* [Materials provided]
────────────────────

(** C9: What one node maps into a transmit PDO is what another node finds in the
    variables of the receive PDO with the same identifier and field sizes: for
    fields of whole bytes that fit together in 64 bits, after the message built
    by the first node is processed by the second, each variable of the second
    holds the bytes of the variable of the first. *)
Theorem PDO_transport ds dr nt nr ts rs cobid :
  node_od_ok ds -> node_od_ok dr ->
  sub_value 4 ds (PDO_TRS (firstIndex (co_od ds)) + nt) 1 = Some cobid ->
  mapping ds (PDO_TRS_MAP (firstIndex (co_od ds)) + nt) ts -> (0 < length ts < 256)%nat ->
  let od := co_od dr in
  let cob := Z.land cobid 0x7FF in
  PDO_RCV (firstIndex od) <> 0 ->
  Z.of_nat nr <= PDO_RCV (lastIndex od) - PDO_RCV (firstIndex od) -> Z.of_nat nr < 256 ->
  sub_value 2 dr (PDO_RCV (firstIndex od) + Z.of_nat nr) 1 = Some cob ->
  (forall k, (k < nr)%nat -> exists c,
     sub_value 2 dr (PDO_RCV (firstIndex od) + Z.of_nat k) 1 = Some c /\ c <> cob) ->
  rx_mapping dr (PDO_RCV_MAP (firstIndex od) + Z.of_nat nr) rs ->
  RxPDO_EventTimers (co_pdos dr) = None ->
  fst <$> ts = fst <$> rs -> Forall (fun v => 0 < fst v) ts -> total ts <= 64 ->
  exists m dr', buildPDO nt Message_Initializer ds = Some ((0, m), ds) /\
    proceedPDO m dr = Some (0, dr') /\
    forall k sz bs x, ts !! k = Some (sz, bs) -> rs !! k = Some (sz, x) ->
      sz = 8 * Z.of_nat (length bs) ->
      mload (co_mem dr') (pObject x) (od_size x) = Some bs.
Proof.
  intros Hoks Hokr Hcob Hmap Hts od cob Hfirst Hnr Hnr256 Hcobr Hne Hrx Htm Hsz Hpos H64.
  destruct (buildPDO_run ds nt Message_Initializer ts cobid)
    as (m & Hb & Hmc & Hmr & Hml & _ & Hmlen & Hbits & _);
    [done|done|by repeat constructor|done|done|lia|].
  pose proof (total_nonneg ts Hpos).
  destruct (placement_fits 64 ts Hpos 0) as [Ht Hint]; [lia..|]. rewrite Z.add_0_l in Ht.
  rewrite Ht in Hmlen.
  assert (Hlen : length ts = length rs).
  { rewrite <- (length_fmap fst ts), Hsz. by rewrite length_fmap. }
  pose proof (total_sizes _ _ Hsz) as Htr.
  assert (Hposr : Forall (fun v => 0 < fst v) rs).
  { apply Forall_lookup. intros k v Hv.
    assert (Hk : (fst <$> ts) !! k = Some (fst v)) by (rewrite Hsz, list_lookup_fmap, Hv; done).
    rewrite list_lookup_fmap in Hk. apply fmap_Some in Hk as (u & Hu & ->).
    by eapply (Forall_lookup_1 _ _ _ _ Hpos). }
  destruct (proceedPDO_run dr m nr rs) as (dr' & Hp & _ & _ & Hdel & _); try done;
    [lia|by rewrite Hmc|by rewrite Hmc|lia|].
  exists m, dr'. split; [done|]. split; [done|].
  intros k sz bs x Hk Hkr Hbs.
  destruct (placement_fits (8 * len m) rs Hposr 0) as [_ Hinr]; [lia..|].
  specialize (Hinr _ _ Hkr). specialize (Hint _ _ Hk).
  rewrite Z.add_0_l in Hinr, Hint. apply Hdel in Hinr as (bs' & Hld & Hby & Hlow & _).
  cbn [snd fst] in *. rewrite Hld. f_equal.
  assert (Eo : total (take k rs) = total (take k ts)).
  { apply total_sizes. rewrite !fmap_take. by f_equal. }
  destruct Hrx as (_ & Hmaps & _).
  destruct (Hmaps _ _ Hkr) as (p & i & _ & _ & _ & _ & _ & Hfit & _). cbn [fst snd] in Hfit.
  destruct Hmap as [_ Hmapt].
  destruct (Hmapt _ _ Hk) as (p' & i' & x' & _ & _ & _ & _ & _ & Hbyt & _). cbn [snd] in Hbyt.
  rewrite shiftr3 in Hfit. pose proof (mload_length _ _ _ _ Hld) as Hll.
  assert (0 < sz) by (by eapply (Forall_lookup_1 _ _ _ _ Hpos) in Hk).
  apply abit_ext; [lia|done|done|].
  intros b Hb'. rewrite Hlow by lia. rewrite Eo. apply (Hbits _ _ b Hint). cbn. lia.
Qed.
End transport.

────────────────────

* [Problem]
Please return the lines above that run from the line containing "destruct (proceedPDO_run dr" to the line containing "destruct (Hmaps _", inclusive, exactly and with no other lines.

* [Expected answer]
  destruct (proceedPDO_run dr m nr rs) as (dr' & Hp & _ & _ & Hdel & _); try done;
    [lia|by rewrite Hmc|by rewrite Hmc|lia|].
  exists m, dr'. split; [done|]. split; [done|].
  intros k sz bs x Hk Hkr Hbs.
  destruct (placement_fits (8 * len m) rs Hposr 0) as [_ Hinr]; [lia..|].
  specialize (Hinr _ _ Hkr). specialize (Hint _ _ Hk).
  rewrite Z.add_0_l in Hinr, Hint. apply Hdel in Hinr as (bs' & Hld & Hby & Hlow & _).
  cbn [snd fst] in *. rewrite Hld. f_equal.
  assert (Eo : total (take k rs) = total (take k ts)).
  { apply total_sizes. rewrite !fmap_take. by f_equal. }
  destruct Hrx as (_ & Hmaps & _).
  destruct (Hmaps _ _ Hkr) as (p & i & _ & _ & _ & _ & _ & Hfit & _). cbn [fst snd] in Hfit.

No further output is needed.